Segment Open

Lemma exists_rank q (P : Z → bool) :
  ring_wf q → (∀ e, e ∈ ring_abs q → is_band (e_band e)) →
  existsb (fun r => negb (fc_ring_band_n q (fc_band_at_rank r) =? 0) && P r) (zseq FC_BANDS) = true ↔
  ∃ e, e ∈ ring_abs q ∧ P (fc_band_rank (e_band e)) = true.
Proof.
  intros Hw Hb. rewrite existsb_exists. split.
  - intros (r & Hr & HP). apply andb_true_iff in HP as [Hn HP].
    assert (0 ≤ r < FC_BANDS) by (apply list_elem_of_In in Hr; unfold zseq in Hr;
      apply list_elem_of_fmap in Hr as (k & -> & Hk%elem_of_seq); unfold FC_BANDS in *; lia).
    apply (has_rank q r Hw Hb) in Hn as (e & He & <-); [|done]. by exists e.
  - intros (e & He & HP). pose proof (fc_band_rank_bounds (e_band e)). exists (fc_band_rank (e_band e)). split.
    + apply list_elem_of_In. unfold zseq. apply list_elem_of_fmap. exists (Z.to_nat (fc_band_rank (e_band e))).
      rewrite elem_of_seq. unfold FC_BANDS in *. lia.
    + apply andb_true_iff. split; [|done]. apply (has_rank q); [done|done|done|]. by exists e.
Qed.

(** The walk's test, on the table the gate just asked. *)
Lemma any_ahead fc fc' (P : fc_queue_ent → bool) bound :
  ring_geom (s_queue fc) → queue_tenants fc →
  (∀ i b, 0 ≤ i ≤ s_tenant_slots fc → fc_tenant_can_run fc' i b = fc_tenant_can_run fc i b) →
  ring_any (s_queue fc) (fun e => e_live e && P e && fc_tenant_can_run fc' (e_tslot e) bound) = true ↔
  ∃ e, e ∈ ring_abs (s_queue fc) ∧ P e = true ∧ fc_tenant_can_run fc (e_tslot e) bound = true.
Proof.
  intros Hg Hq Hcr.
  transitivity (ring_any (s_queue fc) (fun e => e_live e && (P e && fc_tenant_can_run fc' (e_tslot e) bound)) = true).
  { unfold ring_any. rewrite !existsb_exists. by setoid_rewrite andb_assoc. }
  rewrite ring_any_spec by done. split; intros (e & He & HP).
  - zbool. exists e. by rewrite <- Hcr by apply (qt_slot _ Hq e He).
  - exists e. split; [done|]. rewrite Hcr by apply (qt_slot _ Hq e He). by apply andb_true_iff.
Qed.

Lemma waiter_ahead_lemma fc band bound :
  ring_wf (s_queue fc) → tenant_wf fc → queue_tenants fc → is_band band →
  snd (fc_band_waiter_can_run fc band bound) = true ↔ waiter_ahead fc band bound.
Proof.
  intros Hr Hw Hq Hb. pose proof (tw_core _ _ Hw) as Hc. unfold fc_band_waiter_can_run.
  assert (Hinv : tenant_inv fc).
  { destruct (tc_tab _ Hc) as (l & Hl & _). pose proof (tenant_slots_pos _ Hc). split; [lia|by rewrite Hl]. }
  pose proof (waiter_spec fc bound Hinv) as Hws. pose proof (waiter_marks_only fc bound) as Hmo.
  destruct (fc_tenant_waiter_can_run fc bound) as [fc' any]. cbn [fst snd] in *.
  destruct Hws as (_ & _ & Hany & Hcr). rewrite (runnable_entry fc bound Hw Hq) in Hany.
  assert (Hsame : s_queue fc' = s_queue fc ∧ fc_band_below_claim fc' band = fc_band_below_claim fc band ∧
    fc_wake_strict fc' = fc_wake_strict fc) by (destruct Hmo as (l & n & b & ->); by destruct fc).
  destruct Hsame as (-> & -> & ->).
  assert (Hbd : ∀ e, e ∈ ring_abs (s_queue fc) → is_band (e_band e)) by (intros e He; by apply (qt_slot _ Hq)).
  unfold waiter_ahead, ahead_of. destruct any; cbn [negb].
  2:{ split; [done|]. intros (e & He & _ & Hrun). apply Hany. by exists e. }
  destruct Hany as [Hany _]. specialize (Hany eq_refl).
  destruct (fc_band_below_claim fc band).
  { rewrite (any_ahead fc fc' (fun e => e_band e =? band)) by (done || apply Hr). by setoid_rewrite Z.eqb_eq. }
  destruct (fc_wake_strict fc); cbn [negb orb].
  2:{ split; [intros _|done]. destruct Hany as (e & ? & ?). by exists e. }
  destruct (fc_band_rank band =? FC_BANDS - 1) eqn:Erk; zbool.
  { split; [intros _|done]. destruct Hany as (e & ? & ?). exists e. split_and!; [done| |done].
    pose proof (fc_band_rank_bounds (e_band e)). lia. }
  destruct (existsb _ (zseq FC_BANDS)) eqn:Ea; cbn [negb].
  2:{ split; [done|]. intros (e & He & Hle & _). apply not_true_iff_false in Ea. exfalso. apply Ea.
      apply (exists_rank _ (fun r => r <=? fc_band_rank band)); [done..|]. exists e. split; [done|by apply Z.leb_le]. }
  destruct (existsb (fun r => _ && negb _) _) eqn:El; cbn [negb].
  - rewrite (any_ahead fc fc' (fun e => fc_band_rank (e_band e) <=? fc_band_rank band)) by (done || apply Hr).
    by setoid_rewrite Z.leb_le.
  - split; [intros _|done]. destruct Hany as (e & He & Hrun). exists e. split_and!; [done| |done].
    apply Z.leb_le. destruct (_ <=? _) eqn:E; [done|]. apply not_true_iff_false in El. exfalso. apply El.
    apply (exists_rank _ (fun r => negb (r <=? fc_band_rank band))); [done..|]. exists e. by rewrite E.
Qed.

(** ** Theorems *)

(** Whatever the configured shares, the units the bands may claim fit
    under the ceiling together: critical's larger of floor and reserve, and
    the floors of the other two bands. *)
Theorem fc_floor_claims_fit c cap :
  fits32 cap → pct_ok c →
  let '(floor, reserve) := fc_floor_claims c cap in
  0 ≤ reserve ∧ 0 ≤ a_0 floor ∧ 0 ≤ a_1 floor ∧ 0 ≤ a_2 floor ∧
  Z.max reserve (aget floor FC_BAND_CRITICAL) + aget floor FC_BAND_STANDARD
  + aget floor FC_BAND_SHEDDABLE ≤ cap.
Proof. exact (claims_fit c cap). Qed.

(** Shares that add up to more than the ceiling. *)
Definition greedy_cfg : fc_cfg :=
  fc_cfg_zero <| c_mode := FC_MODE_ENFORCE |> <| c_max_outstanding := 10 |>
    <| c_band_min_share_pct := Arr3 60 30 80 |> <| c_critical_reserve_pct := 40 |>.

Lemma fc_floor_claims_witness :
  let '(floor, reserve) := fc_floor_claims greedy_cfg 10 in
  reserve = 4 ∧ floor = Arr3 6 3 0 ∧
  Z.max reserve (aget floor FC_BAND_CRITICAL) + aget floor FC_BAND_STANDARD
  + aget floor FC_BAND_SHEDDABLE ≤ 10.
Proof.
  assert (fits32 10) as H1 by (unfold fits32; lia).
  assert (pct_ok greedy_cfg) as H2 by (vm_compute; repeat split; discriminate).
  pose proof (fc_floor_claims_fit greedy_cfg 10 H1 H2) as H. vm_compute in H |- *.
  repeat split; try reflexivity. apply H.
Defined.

Segment Closed

## What the exercise asks
Take every line from the one containing "FC_BAND_SHEDDABLE ≤ cap." to the end of the listing and output it exactly, with nothing else.

## Response to the task
  + aget floor FC_BAND_SHEDDABLE ≤ cap.
Proof. exact (claims_fit c cap). Qed.

(** Shares that add up to more than the ceiling. *)
Definition greedy_cfg : fc_cfg :=
  fc_cfg_zero <| c_mode := FC_MODE_ENFORCE |> <| c_max_outstanding := 10 |>
    <| c_band_min_share_pct := Arr3 60 30 80 |> <| c_critical_reserve_pct := 40 |>.

Lemma fc_floor_claims_witness :
  let '(floor, reserve) := fc_floor_claims greedy_cfg 10 in
  reserve = 4 ∧ floor = Arr3 6 3 0 ∧
  Z.max reserve (aget floor FC_BAND_CRITICAL) + aget floor FC_BAND_STANDARD
  + aget floor FC_BAND_SHEDDABLE ≤ 10.
Proof.
  assert (fits32 10) as H1 by (unfold fits32; lia).
  assert (pct_ok greedy_cfg) as H2 by (vm_compute; repeat split; discriminate).
  pose proof (fc_floor_claims_fit greedy_cfg 10 H1 H2) as H. vm_compute in H |- *.
  repeat split; try reflexivity. apply H.
Defined.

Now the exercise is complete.